例えば、あなたが血液型が何型であったにしても
「あなたは几帳面なところもありますが、わりと大雑把で自己中心的な面もあります。」
と言われるとどうでしょうか?

「あぁその通りだ」と感じるでしょう。

全部当てはまっているからです。

人の性格はミラーボールのように同じ球体の中にいろんな性格を合わせ持っているのです。

ただ私が気になるのは、

「血液型性格診断は危険だ!」のあとに
「そんな非科学を信じるのは文系の人だ!」
「このエセ科学!この疑似科学!」いう人だ。

ナチスの選民思想か。

この発言は、血液型性格診断以上に非科学的なことを言っているのだが、
本人にその自覚がないのが怖い。

ただ言いたいことは分かる。

多くの実験とサンプルと結果の再現性を繰り返す「帰納法(きのうほう)」を重視するのが理系だとすれば、
血液型性格診断のように最初から答えを決めてかかってくる「演繹法(えんえきほう)」な傾向が文系なのだと言いたいのだろう。

よく会社で理科系の出身者が統計マーケティングして「このやり方なら成功する!」と実験的にやろうとしても、
文系の上司が「それは前例がないから無理」とか「失敗して私の面目がどうなるか」とせっかくの計画を取り潰す様子はよくある。

「あいつは文系出身だから、実験再現性とかわからないんだ。
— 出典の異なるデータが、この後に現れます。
(** *** The causes of a failed start *)

(** What refuses a start with an accepted configuration: an outside service, a file, or an
    assignment that was not checked for want of profiles. *)
Inductive start_refused `{ConfigEnv} `{Machine} `{NetText} `{OTelSDK} (la : launch) (cfg : Config) : Prop :=
| refused_tracer :
    o_TracesEnabled (c_Output cfg) = true → fails (tracing_New (output_telemetry cfg) (sample_rate cfg)) →
    start_refused la cfg
| refused_elector :
    f_Role (c_Federation cfg) = RoleHub → ha_Enabled (h_HA (f_Hub (c_Federation cfg))) = true → fails (la_elector la) →
    start_refused la cfg
| refused_spoke :
    f_Role (c_Federation cfg) = RoleSpoke →
    fails (load_tls "spoke" (s_TLSCACert (f_Spoke (c_Federation cfg))) (s_TLSCert (f_Spoke (c_Federation cfg)))
             (s_TLSKey (f_Spoke (c_Federation cfg)))) →
    start_refused la cfg
| refused_exporter :
    f_Role (c_Federation cfg) ≠ RoleHub → o_Enabled (c_Output cfg) = true →
    fails (otlp_New (la_gauge la) (output_telemetry cfg)) → start_refused la cfg
| refused_assignment :
    f_Role (c_Federation cfg) ≠ RoleHub → Profiles (c_Credentials cfg) = [] →
    fails (New (c_Credentials cfg) (la_now la)) → start_refused la cfg.

Section Refused.
Context `{E : ConfigEnv} `{K : Machine} `{N : NetText} `{S : OTelSDK}.

Lemma loaded_spoke interval f : federation_ok interval f → f_Role f = RoleSpoke → spoke_ok (f_Spoke f).
Proof.
  intros [_ Hrole _] Hr. rewrite Hr in Hrole. destruct Hrole as [Hin|[[_ ?]|[? _]]]; [|done..].
  repeat (apply elem_of_cons in Hin as [Hin|Hin]; [done|]). by apply elem_of_nil in Hin.
Qed.

Lemma run_config_refused la cfg : config_ok cfg → exits (run_config la cfg) ↔ start_refused la cfg.
Proof.
  intros [_ _ _ _ Hcr _ _ Hfed _]. rewrite run_config_exit. unfold is_hub. split.
  - intros [[]|Hrest]; [by apply refused_tracer|]. case_bool_decide as Hr; [by destruct Hrest; apply refused_elector|].
    destruct Hrest as [[Hs Hn]|[[]|Hn]]; [|by apply refused_exporter|].
    + apply refused_spoke; [done|]. by apply NewSpoke_fails, Hn; eapply loaded_spoke.
    + apply refused_assignment; [done| |done]. destruct (Profiles (c_Credentials cfg)) eqn:Ep; [done|].
      destruct (New_total _ (la_now la) Hcr); [by rewrite Ep|done].
  - intros []; [by left|..]; right.
    + by rewrite bool_decide_eq_true_2.
    + rewrite bool_decide_eq_false_2 by (by rewrite H). left. split; [done|]. apply NewSpoke_fails; [by eapply loaded_spoke|done].
    + rewrite bool_decide_eq_false_2 by done. tauto.
    + rewrite bool_decide_eq_false_2 by done. tauto.
Qed.
End Refused.

(** ** Claims *)

(** A spoke without profiles whose only assignment names no network. *)
Definition with_assignment (a : CredentialAssignment) (c : Config) : Config :=
  mkConfig (c_Listen c) (c_Discovery c) (c_Modules c)
    (mkCredentialsConfig (Profiles (c_Credentials c)) [a] (FallbackOrder (c_Credentials c)) (TrialRatePerSecond (c_Credentials c)))
    (c_SnapshotPath c) (c_Federation c) (c_Output c) (c_Targets c).

Definition bare_machine : Machine := Build_Machine (λ _, None) (λ _, false) (λ _ _, false) (λ _, "") (λ b p r, b) (λ _, None).

Definition launch_with (c : Config) : launch :=
  mkLaunch true false None (Config.Load (E := bare_env) (N := go_net) (R := range_std) c) None (inl "no cluster") (λ _, inr tt) 0.

(** Where an effect stands in the list. *)
Definition before (acts : list action) (x y : action) : Prop :=
  ∃ l1 l2 l3, acts = l1 ++ x :: l2 ++ y :: l3.

Section Wiring.
Context `{E : ConfigEnv} `{K : Machine} `{N : NetText} `{S : OTelSDK}.

(** The routes and workers of a role. *)
Definition expected_routes (cfg : Config) : list string :=
  ["/metrics"; "/healthz"; "/"] ++ when (negb (is_hub cfg)) ["/admin/rediscover"] ++ ["/readyz"] ++
  when (o_YANGEnabled (c_Output cfg)) ["/topology/yang"].

Definition expected_workers (cfg : Config) : list worker :=
  if is_hub cfg then when (ha_Enabled (h_HA (f_Hub (c_Federation cfg)))) [HubElector] ++ [HubServe]
  else when (watchdog_on cfg) [StaleWatchdog] ++ [DiscoveryLoop].

Lemma try_inr {A} (x : string + A) k p : (try x k).2 = inr p → ∃ a, try x k = k a ∧ (k a).2 = inr p.
Proof. destruct x; cbn; [done|eauto]. Qed.

Definition wired (cfg : Config) (pre_routes : list string) (r : run_result) : Prop :=
  ∀ p, r.2 = inr p →
    pre_routes ++ routes r.1 = expected_routes cfg ∧ workers r.1 = pr_workers p ∧ pr_workers p = expected_workers cfg ∧
    pr_config p = cfg.

Lemma emit_wired cfg pre acts r :
  workers acts = [] → wired cfg (pre ++ routes acts) r → wired cfg pre (emit acts r).
Proof.
  intros Hw Hr p Hp. destruct (Hr p Hp) as (H1 & H2 & H3). unfold emit, routes, workers in *. cbn [fst snd].
  rewrite !omap_app, Hw. rewrite app_assoc. by rewrite H1, H2.
Qed.

Lemma try_wired {A} cfg pre (x : string + A) k : (∀ a, wired cfg pre (k a)) → wired cfg pre (try x k).
Proof. intros Hk. destruct x; [by intros p|apply Hk]. Qed.

Lemma run_config_wired la cfg : wired cfg [] (run_config la cfg).
Proof.
  unfold run_config. apply emit_wired; [unfold when; by repeat case_match|]. apply try_wired. intros tracer.
  apply emit_wired; [by case_match|]. destruct (is_hub cfg) eqn:Hh.
  - unfold run_hub. apply emit_wired; [by case_match|]. apply try_wired. intros u p [= <-].
    unfold expected_routes, expected_workers, run_listeners, when. rewrite Hh. cbn. repeat case_match; done.
  - unfold run_discovery. do 3 (apply try_wired; intros ?). intros p [= <-].
    unfold expected_routes, expected_workers, run_listeners, when. rewrite Hh. cbn. repeat case_match; done.
Qed.
End Wiring.

Lemma before_emit acts r x y : before r.1 x y → before (emit acts r).1 x y.
Proof. intros (l1 & l2 & l3 & Hr). exists (acts ++ l1), l2, l3. cbn. rewrite Hr. by rewrite app_assoc. Qed.

Lemma run_config_elector `{ConfigEnv} `{Machine} `{NetText} `{OTelSDK} la cfg p :
  (run_config la cfg).2 = inr p → is_hub cfg = true → ha_Enabled (h_HA (f_Hub (c_Federation cfg))) = true →
  before (run_config la cfg).1 (SetLeader false) (StartWorker HubElector).
Proof.
  unfold run_config. intros Hp Hh Ha. apply before_emit. apply try_inr in Hp as (t & -> & Hp). apply before_emit.
  rewrite Hh in *. unfold run_hub in *. rewrite Ha in *. apply before_emit. apply try_inr in Hp as (u & -> & _).
  eexists [], [], _. reflexivity.
Qed.
(* ===== verification/Registry.v ===== *)
(** * internal/metrics/metrics.go: the metric set and its registration

    Every collector [New] builds, with its kind, name, label names and buckets, and the
    order in which they are registered; the descriptions of the topology collector
    (topology_collector.go); the two adapters; and, for what the other components count,
    the series it lands on.  A registry refuses a description that is not valid or whose
    name it has, and a vector panics on a wrong number of label values, so what is to be
    shown is that neither happens.  Help texts are left out. *)

From Stdlib Require Import ZArith Lia Ascii.
From S2P Require Import Prelude GoText Discovery HubValidate Pdu NetAddr GraphKeys Reconcile GraphDiff Walker Transport.
From S2P Require Import SessionPool DeviceWalk Snapshot Collector Otlp Loop.
Open Scope Z_scope.

(** ** What a collector is made from *)

(** The start of exponential buckets is in thousandths. *)
Inductive metric_kind := Counter | Gauge | Histogram (start_milli factor : Z) (count : nat).

Record opts := mkOpts { op_kind : metric_kind; op_name : string; op_labels : list string }.

Module Metrics.

Inductive metric :=
| Topology | TopologyChangeTotal | TopologyConflictTotal | GraphStale | SnapshotLastWrittenUnix
| SnapshotLoadedDevicesTotal | DiscoveryDevicesTotal | DiscoveryCycleDuration | DiscoveryModuleDuration
| SNMPWalksTotal | SNMPSessionPoolSize | SNMPSessionPoolHits | SNMPSessionPoolMisses
| SNMPSessionPoolEvictions | SNMPRateLimitWaitSeconds | DiscoveryDecodeIssues | DiscoveryQuarantinedRowsTotal
| DiscoveryDegradedTotal | DiscoveryHardFailTotal | ModuleLastStatus | CredentialTrialsTotal | OTLPPushTotal
| FederationSpokeUp | FederationSpokeLastPushUnix | FederationSpokePushFailuresTotal
| FederationSpokePushLastSuccessUnix | FederationSpokePushDropsTotal | FederationSpokePushQueueDepth
| GraphUpdatesRejectedTotal | HubOOSUnmatchedTotal | TopologyLastScrapeDurationSeconds
| TopologyLastScrapeSamplesTotal | FDBSuppressedMACs | GoRoutines | SnapshotQueueDepth | SnapshotDropsTotal
| CycleBudgetSkipsTotal | AdminRediscoveryTotal | MetricsRenderDuration | BGPWalkerOutcomeTotal
| WalkerOutcomeTotal | SystemWalkAnomalyTotal | PanicsRecoveredTotal | MetricsPayloadBytes.

End Metrics.

Section Registration.
Import Metrics.
(** ** Claims *)

(** a capture is read back.  What snmpwalk prints for any list of well-formed
    variables, octet strings wrapped over lines of sixteen octets included, is parsed to
    exactly those variables, in order; comments and blank lines anywhere change nothing. *)
Theorem capture_roundtrip (vs : list variable) :
  Forall printable_variable vs →
  parseCapture (print_capture vs) None = inr vs ∧
  (∀ pdus line, TrimSpace line = "" ∨ HasPrefix (TrimSpace line) "#" = true → parse_line pdus line = inr pdus).
Proof.
  intros Hv. split.
  - unfold parseCapture. enough (∀ pdus, parse_lines pdus (print_capture vs) = inr (pdus ++ vs)) as -> by done.
    induction Hv as [|v vs Hp Hv IH]; intros pdus; [by rewrite app_nil_r|]. unfold print_capture. rewrite bind_cons.
    rewrite parse_lines_app, parse_printed by done. fold (print_capture vs). rewrite IH. by rewrite <- app_assoc.
  - intros pdus line [Hh|Hh]; unfold parse_line; [by rewrite Hh|by rewrite Hh, orb_true_r].
Qed.

Definition wide_table : list variable :=
  [mkVariable ".1.3.6.1.2.1.1.3.0" TimeTicks (VUint32 12345); mkVariable ".1.0.8802.1.1.2.1.4.1.1.5.0.1.1" OctetString
     (VBytes "a chassis identifier of more than sixteen bytes"); mkVariable ".1.3.6.1.2.1.2.2.1.1.1" Integer (VInt (-1));
   mkVariable ".1.3.6.1.2.1.14.10.1.1.10.0.0.2.0" IPAddress (VString "10.0.0.2"); mkVariable ".1.3.6.1.2.1.31.1.1.1.18.1" OctetString (VBytes "")].

Lemma capture_roundtrip_witness :
  length (print_capture wide_table) = 7%nat ∧ parseCapture (print_capture wide_table) None = inr wide_table.
Proof.
  split; [vm_compute; reflexivity|]. apply capture_roundtrip.
  repeat (apply Forall_cons; split; [split; [vm_compute; reflexivity|vm_compute; auto; split; discriminate || reflexivity]|]).
  apply Forall_nil_2.
Defined.

(** whatever the text, a variable that is parsed has a value of the type and range
    of its tag: a number that does not fit its SNMP type fails the capture, it is never cut,
    and a scanner error fails it too. *)
Theorem capture_typed (lines : list string) (scan_err : option string) (vs : list variable) :
  parseCapture lines scan_err = inr vs → Forall well_typed vs ∧ scan_err = None.
Proof.
  unfold parseCapture. intros (pdus & Hl & He)%bind_inr. destruct scan_err; [done|]. injection He as <-. split; [|done].
  assert (Forall well_typed []) as H0 by constructor. revert H0 Hl. generalize ([] : list variable).
  induction lines as [|line lines IH]; intros acc Hacc; cbn; [by intros [= <-]|].
  intros (acc' & Hp & Hl)%bind_inr. eapply IH; [|exact Hl]. by eapply parse_line_typed.
Qed.

Lemma capture_typed_witness :
  ∃ vs, parseCapture [".1.3.6.1.2.1.2.2.1.5.1 = Gauge32: 4294967295"] None = inr vs ∧ Forall well_typed vs ∧
    parseCapture [".1.3.6.1.2.1.2.2.1.5.1 = Gauge32: 4294967296"] None = inl "Gauge32: bad value".
Proof.
  exists [mkVariable ".1.3.6.1.2.1.2.2.1.5.1" Gauge32 (VUint 4294967295)].
  assert (parseCapture [".1.3.6.1.2.1.2.2.1.5.1 = Gauge32: 4294967295"] None =
    inr [mkVariable ".1.3.6.1.2.1.2.2.1.5.1" Gauge32 (VUint 4294967295)]) as Hp by (vm_compute; reflexivity).
  split; [exact Hp|]. split; [exact (proj1 (capture_typed _ None _ Hp))|]. vm_compute. reflexivity.
Defined.

(** The comment speaks of the preceding Hex-STRING; a line of hexadecimal digits is folded
    into a preceding text string too. *)
Example text_swallows_line :
  parseCapture [".1.3.6.1.2.1.1.5.0 = STRING: first"; "cafe"] None =
  inr [mkVariable ".1.3.6.1.2.1.1.5.0" OctetString (VBytes ("first" +:+ octet_string [202; 254]))].
Proof. vm_compute. reflexivity. Qed.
」と言いたくなる気持ちは分かる。

「演繹法」は中世から「宗教的」と言われてきた歴史がある。

「最初から答えが決まっている」というのは「神の言う通りに無条件で従え」という世界だ。

数学はこの方法に属する。

このやり方が気に食わなくなって起こったのが中世以降の宗教革命。
マルティン・ルター。
ピューリタンによるプロテスタンティズムだった。

のちに資本主義の原動力とも言われる。

プロテスタンティズムがおこる前、つまり中世の頃は数学絶対の世界。

「神様が絶対」の世界だった。
語尾に「~と神様が言ってる」と言えば、何でも許される時代だった。
中世の貴族や僧侶はそれを利用して、威張り続け、国民をいじめ続けた。

この「神(数学)が絶対」の演繹法の世界観に対して、

いよいよ怒りが爆発した国民から
「人間こそ自由なのだ」と理科(今の社会科学・自然科学)が起こった。

しかし神様を全否定することは、数学で言うと「点」の定義を失うことになる。

「点」を失うとは、この世の存在そのものの全否定、人間の存在否定にもつながってしまう。

なので数学(神)の要素をギリギリ残しながら、
「sci=語源は神、essence(エッセンス)=流れ出たもの、派生」
ということでscience(サイエンス:学問)が発展していった。

だから今でも無神論者は、「点」を否定し「存在」を否定する。
つまり共産主義者かテロリストとみなされる。


(皮肉な言い方をすると「無」への信仰だ。昔は「絶対無」があるとされていたが、
とうの昔に真空でも素粒子は発生するのが証明され、絶対無など存在しないことは科学的に周知されている)

欧米の学会で、
そんなこともしらない日本の教授が「私は無神論者です」と言って、
場が凍りついたり退席者が相次いだことは数え切れないほどある。

神様の「絶対有」の存在論を信じるキリスト教前提の欧米人の前で、
「私は共産主義者です」「私はテロリストです」なんて言ったのと同意義。
引かれてしまうのが必定だ。

日本人は、この国際基準の「リベラル・アーツでの分け方」を知らないので、
いつまでたっても世界的に学問で劣ることになってしまう。

日本は最初の分け方から間違っているのだ。

「人類の起源と発祥はすべて韓国にあり!」と韓国人が外国で言ってしまって面食らうのと同じだ。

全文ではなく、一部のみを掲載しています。